[Stored data]
Lemma cwd_parts_app (rest xs : list string) :
  Forall (fun x => nosep x = true) xs ->
  cwd_parts ("C:" :: rest ++ xs) = cwd_parts ("C:" :: rest) ++ xs.
Proof.
  induction xs as [|x xs IH] using rev_ind; intros F.
  - now rewrite !app_nil_r.
  - apply Forall_app in F. destruct F as [F Fx]. inversion Fx; subst.
    rewrite app_assoc, cwd_parts_snoc, (IH F).
    now rewrite nosep_segs, <- app_assoc.
Qed.

Lemma cd_parts_valid (parts cp : list string) :
  Forall (fun x => is_valid_filename x = true) parts -> cd_parts parts cp = cp ++ parts.
Proof.
  intros F. revert cp. induction F as [|x l V F IH]; intros cp; [now rewrite app_nil_r|].
  destruct (valid_facts x V) as (N1 & N2 & N3 & _). cbn [cd_parts].
  destruct (String.eqb_spec x ".."); [congruence|].
  destruct (String.eqb_spec x "."); [congruence|].
  destruct (String.eqb_spec x ""); [congruence|].
  cbn [negb andb]. rewrite IH, <- app_assoc. reflexivity.
Qed.

Lemma valid_names_relative (parts : list string) (path : string) :
  valid_names parts ->
  path = PyStr.join "\" parts ->
  path <> "." /\ path <> ".." /\ PyStr.startswith "C:" path = false
  /\ PyStr.startswith "\" path = false.
Proof.
  intros H Hp. pose proof (parse_join_valid parts H) as P. rewrite <- Hp in P. clear Hp.
  destruct (valid_head parts H) as (p0 & rest & E & V).
  destruct (valid_facts p0 V) as (N1 & N2 & N3 & N4).
  destruct (clean_chars p0 N4) as (_ & _ & I3).
  destruct (clean_not_drive p0 I3) as (D1 & _ & _).
  conjs.
  - intros E0. rewrite E0, E in P. inversion P. congruence.
  - intros E0. rewrite E0, E in P. inversion P. congruence.
  - destruct (PyStr.startswith "C:" path) eqn:S; [|reflexivity].
    apply startswith_drive in S. rewrite P, E in S. inversion S. congruence.
  - destruct (PyStr.startswith "\" path) eqn:S; [|reflexivity].
    unfold PyStr.startswith in S. destruct path as [|c t]; [discriminate S|].
    cbn [String.prefix] in S. destruct (ascii_dec "\" c) as [<-|]; [|discriminate S].
    pose proof (parse_app_sep backslash "" t eq_refl) as Q. cbn [String.append] in Q.
    change (String "\" t) with (String backslash t) in P.
    rewrite Q in P. cbn in P. rewrite E in P. inversion P. congruence.
Qed.

(** X15.  [change_directory] to a relative path of valid names, such as
    [A\B]: when it returns [True], in a state whose current path starts at
    the drive, the names are appended to the current path, the tree is as
    it was, and the new current path leads to the directory the path was
    resolved to. *)
Lemma change_directory_relative (parts : list string) (s s' : FileSystem) :
  wf_cp s ->
  valid_names parts ->
  change_directory (PyStr.join "\" parts) s = (Return true, s') ->
  exists l nm cr md content,
    _get_node_at_path (PyStr.join "\" parts) false s = (Return (Some l), s)
    /\ get_at (root s) l = Some (Dir nm cr md content)
    /\ current_path s' = current_path s ++ parts
    /\ root s' = root s
    /\ _get_current_node s' = (Return (Some l), s').
Proof.
  intros W H C.
  pose proof (change_directory_wf (PyStr.join "\" parts) s W) as W'.
  rewrite C in W'. cbn [snd] in W'.
  rewrite (get_current_node_eq s' W').
  destruct (valid_names_relative parts _ H eq_refl) as (E1 & E2 & E3 & _).
  unfold change_directory, bind at 1 in C.
  rewrite (get_node_plan _ false s W) in *. rewrite (valid_names_plan parts H) in *.
  cbn [fst snd] in *.
  destruct (anchor_loc Cwd s) as [l0|] eqn:A.
  2:{ rewrite walk_none in C. unfold bind, self, ret in C.
      destruct (ne parts); discriminate. }
  rewrite (walk_false_spec _ l0 s (anchor_valid _ _ _ A)) in *.
  rewrite (valid_names_ne parts (proj2 H)) in *.
  unfold bind at 1, self at 1 in C. unfold dir_content in C.
  destruct (get_at (root s) (l0 ++ parts)) as [[nm cr md content|]|] eqn:G;
    cbn iota in C; rewrite ?G in C; cbn iota in C; unfold ret in C; try discriminate C.
  destruct (String.eqb_spec (PyStr.join "\" parts) ".."); [congruence|].
  destruct (String.eqb_spec (PyStr.join "\" parts) "."); [congruence|].
  rewrite E3, (parse_join_valid parts H), (cd_parts_valid _ _ (proj2 H)) in C.
  inversion C; subst s'. clear C.
  exists (l0 ++ parts), nm, cr, md, content. conjs; auto.
  unfold anchor_loc in *. cbn [current_path root with_current_path].
  destruct W as [rest W]. rewrite W in *.
  change (("C:" :: rest) ++ parts) with ("C:" :: rest ++ parts).
  rewrite (cwd_parts_app rest parts (valid_names_nosep _ (proj2 H))).
  destruct (find_some _ _ _ A) as [E0 _].
  unfold find. rewrite ne_app, (valid_names_ne parts (proj2 H)), <- E0, G. reflexivity.
Qed.

(** ** The current path and its string *)

Lemma upper_sep (c : ascii) : is_sep (PyStr.upper_char c) = is_sep c.
Proof. destruct c as [[] [] [] [] [] [] [] []]; reflexivity. Qed.

Lemma nosep_upper (x : string) : nosep (PyStr.upper x) = nosep x.
Proof.
  unfold nosep. induction x as [|c x IH]; [reflexivity|].
  cbn [PyStr.upper PyStr.all]. now rewrite upper_sep, IH.
Qed.

Lemma nosep_take (n : nat) : forall x, nosep x = true -> nosep (PyStr.take n x) = true.
Proof.
  unfold nosep. induction n as [|n IH]; intros [|c x] H; try reflexivity.
  cbn [PyStr.take PyStr.all] in *. apply andb_prop in H. destruct H as [H1 H2].
  now rewrite H1, (IH x H2).
Qed.

Lemma parse_path_nosep (path : string) : Forall (fun x => nosep x = true) (parse_path path).
Proof.
  destruct (String.eqb_spec path "") as [->|N]; [constructor|].
  rewrite (parse_path_segs path N). pose proof (segs_nosep path) as F.
  destruct (segs path) as [|p0 rest]; [constructor|]. inversion F; subst.
  cbn [fix_drive]. destruct (PyStr.contains colon p0); [|exact F].
  constructor; [|assumption].
  destruct (2 <? String.length (PyStr.upper p0))%nat.
  - apply nosep_take. now rewrite nosep_upper.
  - now rewrite nosep_upper.
Qed.

Lemma removelast_forall (A : Type) (P : A -> Prop) (l : list A) :
  Forall P l -> Forall P (removelast l).
Proof.
  induction 1 as [|x l Hx F IH]; [constructor|]. cbn [removelast].
  destruct l; [constructor|]. constructor; assumption.
Qed.

Lemma cd_parts_clean (parts : list string) :
  Forall (fun x => nosep x = true) parts ->
  forall rest, Forall (fun x => nosep x = true) rest ->
    exists rest', cd_parts parts ("C:" :: rest) = "C:" :: rest'
                  /\ Forall (fun x => nosep x = true) rest'.
Proof.
  induction 1 as [|part parts Hp F IH]; intros rest R; [simpl; eauto|].
  cbn [cd_parts]. destruct (String.eqb part "..").
  - destruct rest as [|r rs]; [apply IH; constructor|].
    change (1 <? List.length ("C:" :: r :: rs))%nat with true. cbn iota.
    change (removelast ("C:" :: r :: rs)) with ("C:" :: removelast (r :: rs)).
    apply IH. now apply removelast_forall.
  - destruct (negb (String.eqb part ".") && negb (String.eqb part "")).
    + change (("C:" :: rest) ++ [part]) with ("C:" :: rest ++ [part]).
      apply IH. apply Forall_app. split; [exact R|]. now constructor.
    + now apply IH.
Qed.

Lemma change_directory_clean (path : string) (s : FileSystem) :
  clean_cp s -> clean_cp (snd (change_directory path s)).
Proof.
  intros W. unfold change_directory, bind at 1.
  destruct (_get_node_at_path path false s) as [[r|e] s1] eqn:E;
    pose proof (get_node_pure _ _ _ _ E); subst s1; [|exact W].
  unfold bind at 1, self at 1.
  destruct (dir_content s r); [|exact W].
  destruct W as (rest & W & F). unfold clean_cp.
  destruct (String.eqb path "..").
  { cbn [snd current_path with_current_path]. rewrite W.
    destruct rest as [|x xs]; [simpl; eauto|].
    change (1 <? List.length ("C:" :: x :: xs))%nat with true. cbn iota.
    change (removelast ("C:" :: x :: xs)) with ("C:" :: removelast (x :: xs)).
    eexists. split; [reflexivity|]. now apply removelast_forall. }
  destruct (String.eqb path "."); [cbn [snd ret]; eauto|].
  destruct (PyStr.startswith "C:" path).
  - pose proof (parse_path_nosep path) as Fp.
    destruct (parse_path path) as [|p0 rest']; [cbn [snd]; eauto|].
    destruct (String.eqb_spec p0 "C:") as [->|_]; [|cbn [snd]; eauto].
    exists rest'. split; [reflexivity|]. now inversion Fp.
  - cbn [snd current_path with_current_path]. rewrite W.
    apply cd_parts_clean; [apply parse_path_nosep|exact F].
Qed.

(** X16.  [get_current_path] and [parse_path] are inverse to each other on
    current paths.  The current path of a new [FileSystem] is the drive
    followed by parts without a separator, every method leaves it so, and
    the string [get_current_path] returns for such a path is parsed back
    by [parse_path] into the path itself. *)
Lemma current_path_round_trip :
  clean_cp init
  /\ (forall s, clean_cp s ->
        (forall path, clean_cp (snd (change_directory path s)))
        /\ (forall path, clean_cp (snd (create_directory path s)))
        /\ (forall path, clean_cp (snd (remove_directory path s)))
        /\ (forall path, clean_cp (snd (read_file path s)))
        /\ (forall path content, clean_cp (snd (write_file path content s)))
        /\ (forall source destination, clean_cp (snd (copy_file source destination s)))
        /\ (forall path, clean_cp (snd (delete_file path s)))
        /\ (forall oldpath newname, clean_cp (snd (rename_file oldpath newname s)))
        /\ (forall path, clean_cp (snd (list_directory path s))))
  /\ (forall s, clean_cp s ->
        exists shown,
          get_current_path s = (Return shown, s)
          /\ parse_path shown = current_path s).
Proof.
  split; [exists []; split; [reflexivity|constructor]|]. split.
  - intros s W. unfold clean_cp in *. conjs; intros.
    + now apply change_directory_clean.
    + now rewrite create_directory_current_path.
    + now rewrite remove_directory_current_path.
    + now rewrite read_file_current_path.
    + now rewrite write_file_current_path.
    + now rewrite copy_file_current_path.
    + now rewrite delete_file_current_path.
    + now rewrite rename_file_current_path.
    + now rewrite list_directory_state.
  - intros s (rest & W & F). eexists. split; [reflexivity|]. rewrite W.
    destruct (parse_join_drive rest) as [parts P].
    pose proof (cwd_parts_clean rest F) as C. unfold cwd_parts in C.
    rewrite P in *. cbn [tl] in C. now subst parts.
Qed.

(** X17.  Where [get_full_path] and the resolution agree.  In a state
    whose current path starts at the drive and leads to an entry, for the
    paths [.] and [..], the paths that start with [C:] and the relative
    paths of valid names, the path [get_full_path] returns resolves to
    what the path itself resolves to. *)
Lemma get_full_path_resolves (path : string) (s : FileSystem) :
  cwd_ok s ->
  path = "." \/ path = ".." \/ PyStr.startswith "C:" path = true
  \/ (exists parts, valid_names parts /\ path = PyStr.join "\" parts) ->
  exists full,
    get_full_path path s = (Return full, s)
    /\ _get_node_at_path full false s = _get_node_at_path path false s.
Proof.
  intros H C. pose proof (proj1 H) as W.
  destruct C as [->|[->|[C|(parts & V & ->)]]].
  - exists (PyStr.join "\" (current_path s)). split; [reflexivity|].
    rewrite (get_node_plan "." false s W). change (plan ".") with (Cwd, @nil string).
    cbn [fst snd]. rewrite walk_nil. unfold _get_node_at_path, recursion_limit.
    now apply rec_cwd.
  - rewrite (get_node_plan ".." false s W). change (plan "..") with (Parent, @nil string).
    cbn [fst snd]. rewrite walk_nil.
    destruct (1 <? List.length (current_path s))%nat eqn:L.
    + exists (PyStr.join "\" (removelast (current_path s))). split.
      * unfold get_full_path. cbn [String.eqb Ascii.eqb Bool.eqb].
        change (PyStr.startswith "C:" "..") with false. cbn iota.
        unfold bind, self, ret. now rewrite L.
      * unfold _get_node_at_path, recursion_limit. now apply rec_parent.
    + exists "C:". split.
      * unfold get_full_path. cbn [String.eqb Ascii.eqb Bool.eqb].
        change (PyStr.startswith "C:" "..") with false. cbn iota.
        unfold bind, self, ret. now rewrite L.
      * unfold anchor_loc. rewrite L. reflexivity.
  - exists path. split; [|reflexivity]. unfold get_full_path.
    destruct (String.eqb_spec path ".") as [->|_]; [discriminate C|]. now rewrite C.
  - destruct (valid_names_relative parts _ V eq_refl) as (E1 & E2 & E3 & E4).
    exists (PyStr.join "\" (current_path s) ++ "\" ++ PyStr.join "\" parts)%string. split.
    + unfold get_full_path.
      destruct (String.eqb_spec (PyStr.join "\" parts) "."); [congruence|].
      destruct (String.eqb_spec (PyStr.join "\" parts) ".."); [congruence|].
      now rewrite E3, E4.
    + destruct (anchors_ok s Cwd H) as [l0 A].
      rewrite (get_node_plan (PyStr.join "\" parts) false s W), (valid_names_plan parts V).
      cbn [fst snd]. rewrite A, (walk_false_spec _ l0 s (anchor_valid _ _ _ A)).
      destruct (find_some _ _ _ A) as [E0 _]. unfold cwd_parts in E0.
      destruct W as [rest W]. rewrite W in *.
      destruct (parse_join_drive rest) as [pc P]. rewrite P in E0. cbn [tl] in E0.
      assert (Pf : parse_path (PyStr.join "\" ("C:" :: rest) ++ "\" ++ PyStr.join "\" parts)
                   = "C:" :: pc ++ parts).
      { change ("\" ++ PyStr.join "\" parts)%string
          with (String backslash (PyStr.join "\" parts)).
        rewrite (parse_app_sep backslash _ _ eq_refl), (segs_join_valid parts V).
        rewrite <- parse_path_segs, P; [reflexivity|]. now apply join_cons_nonempty. }
      unfold _get_node_at_path, recursion_limit.
      rewrite (rec_abs _ false _ _ s Pf), (walk_false_spec _ [] s (root_valid s)).
      cbn [app]. now rewrite ne_app, <- E0.
Qed.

§ **TASK TO COMPLETE**
Looking at the records above, return exactly the lines from the line with "Lemma cd_parts_valid (parts" to the line with "intros F. revert", both ends included.

§ **ANSWER TO THIS EXERCISE**
Lemma cd_parts_valid (parts cp : list string) :
  Forall (fun x => is_valid_filename x = true) parts -> cd_parts parts cp = cp ++ parts.
Proof.
  intros F. revert cp. induction F as [|x l V F IH]; intros cp; [now rewrite app_nil_r|].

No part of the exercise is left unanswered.